A ce moment, dans la morne et silencieuse étendue, un cri lugubre s'éleva; il alla se perdre dans les ténèbres sans éveiller d'écho. C'était l'appel de détresse haletant, rauque, d'une bête à l'agonie, la plainte presque humaine d'un être impuissant qui voit venir l'ennemie redoutable, la mort, qui ne peut se défendre mais qui proteste, frissonne et se cabre, follement épouvanté. Le jeune pasteur est brusquement tiré du sommeil qui commençait à l'envahir.
—Où suis-je, dit-il; qui a crié, qui m'appelle?
Rien ne lui répond, mais un souffle chaud et oppressé caresse sa figure, une langue rugueuse lui râpe la joue.
—C'est toi, Ali? Pourquoi suis-je couché par terre, où allions-nous?

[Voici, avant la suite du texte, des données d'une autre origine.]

(* ===== verification/BuildProps.v ===== *)
(** * Theorems on the build script

    The service that the script describes is the one that the node implements, and
    the libraries that are linked statically. *)

From stdpp Require Import base tactics list gmap strings option numbers.
From Stdlib Require Import ZArith.
From S2P Require Import Prelude Text Common IpText Helpers LowLevel Wire Conn Buckets CatchUp Queues.
From S2P Require Import Config Container GrpcTypes GrpcTransactions Bans Node Callbacks Queries Connectivity.
From S2P Require Import Consensus Handlers Maintenance Grpc WinPath Build.

(** ** The interface *)

(** The path of a method, and the method that a server made from a description
    calls for a path. *)
Definition method_path (d : ServiceDescription) (m : Method) : string :=
  "/" ++ sd_package d ++ "." ++ sd_name d ++ "/" ++ m_route_name m.
Definition dispatch (d : ServiceDescription) (path : string) : option Method :=
  List.find (fun m => String.eqb (method_path d m) path) (sd_methods d).
Definition method_named (name : string) (ms : list Method) : option Method :=
  List.find (fun m => String.eqb (m_name m) name) ms.

Lemma query_methods_distinct : NoDup (m_name <$> sd_methods query_service).
Proof. apply (bool_decide_unpack _). vm_compute. exact I. Qed.
Lemma query_paths_distinct : NoDup (method_path query_service <$> sd_methods query_service).
Proof. apply (bool_decide_unpack _). vm_compute. exact I. Qed.

Lemma dispatch_method d m :
  NoDup (method_path d <$> sd_methods d) -> m ∈ sd_methods d -> dispatch d (method_path d m) = Some m.
Proof.
  unfold dispatch. generalize (sd_methods d). induction l as [|m' l IH]; intros Hn Hm; [by apply elem_of_nil in Hm|].
  cbn [List.find]. rewrite fmap_cons in Hn. apply list.NoDup_cons in Hn as [Hm' Hn]. apply elem_of_cons in Hm as [->|Hm]; [by rewrite String.eqb_refl|].
  destruct (String.eqb_spec (method_path d m') (method_path d m)) as [E|_]; [|by apply IH].
  destruct Hm'. rewrite E. by apply list_elem_of_fmap_2.
Qed.
Lemma method_named_elem name ms m : method_named name ms = Some m -> m ∈ ms /\ m_name m = name.
Proof.
  unfold method_named. intros [Hm Hn]%List.find_some. split; [by apply list_elem_of_In|].
  by apply String.eqb_eq.
Qed.
Lemma method_unique ms m m' : NoDup (m_name <$> ms) -> m ∈ ms -> m' ∈ ms -> m_name m = m_name m' -> m = m'.
Proof.
  intros Hn Hm Hm' E. apply list_elem_of_lookup in Hm as [i Hi]. apply list_elem_of_lookup in Hm' as [j Hj].
  assert (i = j) as ->; [|congruence].
  apply (NoDup_lookup _ _ _ (m_name m) Hn); rewrite list_lookup_fmap; [by rewrite Hi|by rewrite Hj, E].
Qed.

Definition all_endpoints : list Endpoint.t :=
  [Endpoint.get_finalized_blocks; Endpoint.get_blocks; Endpoint.get_account_list;
   Endpoint.get_account_info; Endpoint.get_module_list; Endpoint.get_module_source;
   Endpoint.get_instance_list; Endpoint.get_instance_info; Endpoint.get_instance_state;
   Endpoint.instance_state_lookup; Endpoint.get_next_account_sequence_number; Endpoint.get_consensus_info;
   Endpoint.get_ancestors; Endpoint.get_block_item_status; Endpoint.invoke_instance;
   Endpoint.get_cryptographic_parameters; Endpoint.get_block_info; Endpoint.get_baker_list;
   Endpoint.get_pool_info; Endpoint.get_passive_delegation_info; Endpoint.get_blocks_at_height;
   Endpoint.get_tokenomics_info; Endpoint.get_pool_delegators; Endpoint.get_pool_delegators_reward_period;
   Endpoint.get_passive_delegators; Endpoint.get_passive_delegators_reward_period; Endpoint.get_branches;
   Endpoint.get_election_info; Endpoint.get_identity_providers; Endpoint.get_anonymity_revokers;
   Endpoint.get_account_non_finalized_transactions; Endpoint.get_block_transaction_events;
   Endpoint.get_block_special_events; Endpoint.get_block_pending_updates;
   Endpoint.get_next_update_sequence_numbers; Endpoint.get_block_chain_parameters;
   Endpoint.get_block_finalization_summary; Endpoint.shutdown; Endpoint.peer_connect;
   Endpoint.peer_disconnect; Endpoint.get_banned_peers; Endpoint.ban_peer; Endpoint.unban_peer;
   Endpoint.dump_start; Endpoint.dump_stop; Endpoint.get_peers_info; Endpoint.get_node_info;
   Endpoint.send_block_item; Endpoint.get_account_transaction_sign_hash; Endpoint.get_block_items;
   Endpoint.get_bakers_reward_period; Endpoint.get_block_certificates;
   Endpoint.get_baker_earliest_win_time; Endpoint.get_first_block_epoch; Endpoint.get_winning_bakers_epoch;
   Endpoint.dry_run].

(** An answer that is a stream. *)
Definition streamed (a : Reply) : bool :=
  match a with AStream _ | AState _ | AId _ | ADryRun _ => true | _ => false end.

Section interface.
Context `{External} `{ConsensusRuntime} `{ChainTypes} `{ConcordiumBase} `{Metadata}.
Variable ffi : ffi_call -> Runner -> Answer * Runner.
Variable rpc : RpcConfig.

Lemma reply_streamed {A} (f : A -> Reply) m s a s' (k : bool) :
  (forall x, streamed (f x) = k) -> reply f m s = Some (Ok a, s') -> streamed a = k.
Proof.
  unfold reply, mbind, M_bind, mret, M_ret. intros Hf E. destruct (m s) as [[]]; simplify_eq. apply Hf.
Qed.
Lemma serve_streamed r s a s' :
  serve ffi rpc r s = Some (Ok a, s') ->
  Some (streamed a) =
    m_server_streaming <$> method_named (Endpoint.name (endpoint_of r)) (sd_methods query_service).
Proof.
  intros E. destruct r; cbn [serve] in E;
    try (eapply reply_streamed in E; [rewrite E; vm_compute; reflexivity|by intros]).
  cbn [fst snd] in E. destruct (shutdown rpc s) as [[[]]|]; simplify_eq/=; vm_compute; reflexivity.
Qed.
Lemma endpoint_described e :
  exists m, method_named (Endpoint.name e) (sd_methods query_service) = Some m /\
    (m_client_streaming m = true <-> e = Endpoint.dry_run).
Proof. destruct e; (eexists; split; [vm_compute; reflexivity|vm_compute; split; done]). Qed.
Lemma methods_implemented m :
  m ∈ sd_methods query_service -> exists e, m_name m = Endpoint.name e.
Proof.
  intros Hm. assert (Ha : forallb (fun m => existsb (fun e => String.eqb (m_name m) (Endpoint.name e)) all_endpoints)
    (sd_methods query_service) = true) by (vm_compute; reflexivity).
  rewrite List.forallb_forall in Ha. apply list_elem_of_In, Ha, List.existsb_exists in Hm as (e & _ & E).
  exists e. by apply String.eqb_eq.
Qed.

(** The interface that the build script describes is the one that the node
    implements: each request is for the endpoint of exactly one method, which is
    the one called for its path; the answer is a stream exactly if the method is
    described as one, and only a dry run takes a stream of requests.  Conversely,
    each method that is described is an endpoint. *)
Theorem interface_served r s :
  exists m, m ∈ sd_methods query_service /\ m_name m = Endpoint.name (endpoint_of r) /\
    dispatch query_service (method_path query_service m) = Some m /\
    (forall m', m' ∈ sd_methods query_service -> m_name m' = m_name m -> m' = m) /\
    (forall a s', serve ffi rpc r s = Some (Ok a, s') -> streamed a = m_server_streaming m) /\
    (m_client_streaming m = true <-> exists id, r = ReqDryRun id) /\
    (forall m', m' ∈ sd_methods query_service -> exists e, m_name m' = Endpoint.name e).
Proof.
  destruct (endpoint_described (endpoint_of r)) as (m & Em & Hc). exists m.
  destruct (method_named_elem _ _ _ Em) as [Hm En].
  split_and!; [done|done| | | | |exact methods_implemented].
  - apply dispatch_method; [apply query_paths_distinct|done].
  - intros m' Hm' E. by apply (method_unique _ _ _ query_methods_distinct).
  - intros a s' E%serve_streamed. rewrite Em in E. simpl in E. congruence.
  - rewrite Hc. split; [|by intros [id ->]]. destruct r; try done. by eexists.
Qed.
End interface.

(** ** Static libraries *)

Lemma starts_with_true p s : starts_with p s = true <-> exists t, s = p ++ t.
Proof.
  unfold starts_with. destruct (strip_prefix p s) as [t|] eqn:E.
  - apply strip_prefix_Some in E as ->. split; [by eexists|done].
  - split; [done|]. intros [t ->]. by rewrite (proj2 (strip_prefix_Some _ _ t)) in E.
Qed.

(** What is left of the name of a library is never cut out of range. *)
Lemma static_name lib_file :
  starts_with (lit "lib") lib_file = true -> ends_with (lit ".a") lib_file = true ->
  exists name, cut_name lib_file = Ok name /\ lib_file = lit "lib" ++ name ++ lit ".a".
Proof.
  intros [t ->]%starts_with_true [u Hu]%starts_with_true. change (reverse (lit ".a")) with [97; 46] in Hu.
  apply (f_equal reverse) in Hu. rewrite reverse_involutive, reverse_app in Hu.
  change (reverse [97; 46]) with [46; 97] in Hu. change (lit "lib") with [108; 105; 98] in *.
  remember (reverse u) as v eqn:Ev. clear Ev u. destruct v as [|v0 [|v1 [|v2 v]]]; simplify_eq/=.
  exists v. change (lit ".a") with [46; 97]. split; [|done]. unfold cut_name.
  assert (Hl : length (108 :: 105 :: 98 :: v ++ [46; 97]) = (length v + 5)%nat)
    by (cbn [length]; rewrite length_app; simpl; lia).
  rewrite decide_False by (rewrite Hl; lia). f_equal. rewrite Hl. cbn [drop].
  replace (length v + 5 - 5)%nat with (length v) by lia. apply take_app_length.
Qed.

(** The libraries of a directory that are linked. *)
Definition static_names (files : list Entry) (name : text) : Prop :=
  exists e, e ∈ files /\ file_name e = lit "lib" ++ name ++ lit ".a" /\
    (starts_with (lit "libHSrts") (file_name e) = true -> contains (lit "_thr") (file_name e) = true).

Lemma link_static_spec files : forall l,
  Forall (fun e => unicode e = true) files ->
  exists names, for_each link_static files l = (Ok tt, l ++ (LinkLib Static <$> names)) /\
    forall n, n ∈ names <-> static_names files n.
Proof.
  induction files as [|e files IH]; intros l Hu.
  { exists []. rewrite app_nil_r. split; [done|]. intros n. split; [by intros ?%elem_of_nil|].
    by intros (e & ?%elem_of_nil & _). }
  apply list.Forall_cons_1 in Hu as [He Hu]. cbn [for_each]. unfold link_static at 1. rewrite He.
  destruct (links_static (file_name e)) eqn:El.
  - unfold links_static in El. apply andb_true_iff in El as [[Hs Hd]%andb_true_iff Hr].
    destruct (static_name _ Hs Hd) as (name & Ec & Ef). unfold mbind, M_bind, lift, println, modify. rewrite Ec.
    destruct (IH (l ++ [LinkLib Static name]) Hu) as (names & E & Hn). rewrite E.
    exists (name :: names). rewrite <- app_assoc. split; [done|]. intros n. rewrite elem_of_cons, Hn. split.
    + intros [->|(e' & ? & ?)]; [|exists e'; split; [by right|done]]. exists e. split; [by left|]. split; [done|].
      intros Hh. rewrite Hh in Hr. done.
    + intros (e' & [->|He']%elem_of_cons & Ef' & Hr'); [left|right; by exists e'].
      rewrite Ef in Ef'. simplify_list_eq. done.
  - unfold mret, M_ret. destruct (IH l Hu) as (names & E & Hn). rewrite E. exists names. split; [done|]. intros n. rewrite Hn. split.
    + intros (e' & ? & ?). exists e'. split; [by right|done].
    + intros (e' & [->|He']%elem_of_cons & Ef' & Hr'); [|by exists e']. exfalso.
      apply not_true_iff_false in El. apply El. unfold links_static. rewrite !andb_true_iff. split_and!.
      * apply starts_with_true. by eexists.
      * unfold ends_with. apply starts_with_true. rewrite Ef', !reverse_app. by eexists.
      * destruct (starts_with (lit "libHSrts") (file_name e)); [by rewrite Hr'|done].
Qed.

#[local] Opaque lit.
(** Of the libraries that are there exactly those are linked whose names are of the
    right form, without the single-threaded runtime. *)
Lemma static_libs_linked b l :
  (forall d, Forall (fun e => unicode e = true) (walk_dir b d)) ->
  exists out, link_static_libs b l = (Ok tt, l ++ out) /\
    forall n, LinkLib Static n ∈ out <->
      n = lit "Rcrypto" \/ n = lit "concordium_smart_contract_engine" \/
      exists sub, sub ∈ ["concordium"; "dependencies"; "ghc"]%string /\
        static_names (walk_dir b (static_path b ++ lit "/" ++ lit sub)) n.
Proof.
  intros Hu.
  assert (Hsub : forall subs l, exists out,
    for_each (fun subdir =>
      let dir := static_path b ++ lit "/" ++ lit subdir in
      _ ← println (LinkSearch true dir);
      for_each link_static (walk_dir b dir)) subs l = (Ok tt, l ++ out) /\
    forall n, LinkLib Static n ∈ out <->
      exists sub, sub ∈ subs /\ static_names (walk_dir b (static_path b ++ lit "/" ++ lit sub)) n).
  { clear l. induction subs as [|sub subs IH]; intros l.
    { exists []. rewrite app_nil_r. split; [done|]. intros n. split; [by intros ?%elem_of_nil|].
      by intros (? & ?%elem_of_nil & _). }
    cbn [for_each]. unfold println, modify, mbind, M_bind.
    destruct (link_static_spec (walk_dir b (static_path b ++ lit "/" ++ lit sub))
      (l ++ [LinkSearch true (static_path b ++ lit "/" ++ lit sub)]) (Hu _)) as (names & -> & Hn).
    edestruct IH as (out & E & Ho). unfold println, modify, mbind, M_bind in E. rewrite E.
    eexists. rewrite <- !app_assoc. split; [done|]. intros n. rewrite !elem_of_app, Ho, list_elem_of_singleton.
    rewrite (list_elem_of_fmap _ _ (LinkLib Static n)). setoid_rewrite Hn. split.
    - intros [?|[(? & [= ->] & ?)|(sub' & ? & ?)]]; [done|exists sub; by split; [left|]|].
      exists sub'. by split; [right|].
    - intros (sub' & [->|?]%elem_of_cons & ?); [right; left; by eexists|right; right; by eexists]. }
  unfold link_static_libs, mbind, M_bind, println, modify in *.
  destruct (Hsub ["concordium"; "dependencies"; "ghc"]%string l) as (out & E & Ho). rewrite E.
  eexists. rewrite <- !app_assoc. split; [done|]. intros n. rewrite elem_of_app, Ho.
  cbn [app]. rewrite !elem_of_cons, elem_of_nil. split.
  - intros [Hs|[?|[[= ->]|[[= ->]|[?|[]]]]]]; [by right; right|done|by left|by right; left|done].
  - intros [->|[->|Hs]]; [by do 2 right; left|by do 3 right; left|by left].
Qed.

Il dégage avec peine ses membres engourdis, se lève et tâche de se ressaisir. Soudain, l'arbre de Noël, la visite de Leblanc, le départ, la route interminable dans le froid atroce, tout lui revient à la fois. Il comprend qu'il s'est endormi, qu'il a glissé de son cheval sur la neige et que, sans Ali, il ne se serait pas réveillé. Alors, prenant dans ses bras la jolie tête de l'animal:
—Ah! mon fidèle compagnon, mon bon cheval, lui dit-il, merci! Tu me fais honte. C'est moi, l'homme, qui ai manqué de courage, et toi, la bête, qui m'as rappelé à l'ordre! C'est bien, ce que tu as fait là, mon petit! Mais, comme tu trembles! Ton poil est tout hérissé encore, ta poitrine se soulève comme le soufflet d'un forgeron. Tu as vu venir la mort et tu as frémi, car elle était horrible ainsi, n'est-ce pas, dans ce froid, dans cette solitude! Comme l'âne de Balaam, tu as presque trouvé la parole pour avertir ton maître. A mon tour maintenant de te donner du courage. Là, là calme-toi, mon brave, le danger est passé. La neige cesse de tomber, le jour va poindre et dissipera les épouvantes. Voyons, où sommes-nous? Qu'est-ce que cette tache noire, là-bas, entre ces sapins?... Mais c'est la grange des Bedaux, il me semble! Nous nous serons trompés de chemin au croisement des routes, vois-tu. Nous tournions le dos aux Dastres où nous allons: je comprends pourquoi nous ne trouvions jamais la ferme des Lambert. Allons, repartons; encore un effort et nous serons arrivés.